Symmetric Dimethylarginine Assay Validation, Stability, and Evaluation as a Marker for the Early Detection of Chronic Kidney Disease in Dogs

Abstract

Background: Symmetric dimethylarginine (SDMA) is a small molecule formed by methylation of arginine, and released into blood during protein degradation. SDMA is primarily eliminated by renal excretion and is a promising endogenous marker of glomerular filtration rate (GFR).

Objectives: To validate an assay for SDMA measurement, determine stability of SDMA in blood, and compare SDMA with serum creatinine concentration (sCr) and GFR for early detection of decreasing kidney function in dogs with chronic kidney disease (CKD).

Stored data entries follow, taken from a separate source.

(** * mywoosh2garmin: activity correction, version selection, token expiry
      and upload retry

    A shallow embedding of the Go sources [fitfix.go] (package main) and
    [garmin/*.go] (package garmin), with the properties of the design
    document proved about it.

    Conventions.
    - A Go fixed-width integer is a [Z]; every conversion and every
      arithmetic operation that can wrap is written with [wrap] / [wrapS].
    - A Go [string] and a Go [[]byte] are a Rocq [string] (a sequence of
      bytes).
    - A Go function that can panic returns an [option] ([None] is the
      panic); a Go function that returns [(T, error)] returns a [result].
    - A Go function that returns only an [error] returns an
      [option error] ([None] is nil).
    - The slices [activity.Records], [activity.Sessions] and
      [activity.DeviceInfos] hold pointers ([[]*mesgdef.Record] ...), one
      fresh message per decoded message, so the assignments made through
      the loop variable update the element in place.  The loops below
      rebuild the list element by element accordingly.
    - The client of package garmin runs in a state monad over the client
      struct and the world (clock, network, file system); what the world
      does is the [Runtime] interface.  The calls of [refreshOAuth2] and
      [doUpload] made by [UploadFIT] are recorded in a list, so that they
      can be counted.

    The definitions come first: the program, then the notions used to
    state its properties, then concrete inputs.  The properties follow,
    by source file. *)

From Stdlib Require Import ZArith List Bool Lia String Ascii DecimalString.
From Stdlib Require Import Sorting.Permutation Sorting.Sorted.
Import ListNotations.

Local Open Scope Z_scope.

Animals: Eight male dogs affected with X-linked hereditary nephropathy and 4 unaffected male littermates.

Methods: Prospective study validating SDMA measurement using liquid chromatography-mass spectrometry, assessing stability of SDMA in serum and plasma, and serially determining sCr, SDMA, and GFR (using iohexol clearance) in dogs during progression from preclinical disease to end-stage renal failure. Correlations were determined using linear regression. Timepoints at which sCr, SDMA, and GFR identified decreased renal function were compared using defined cutoffs, trending in an individual dog, and comparison with unaffected littermates.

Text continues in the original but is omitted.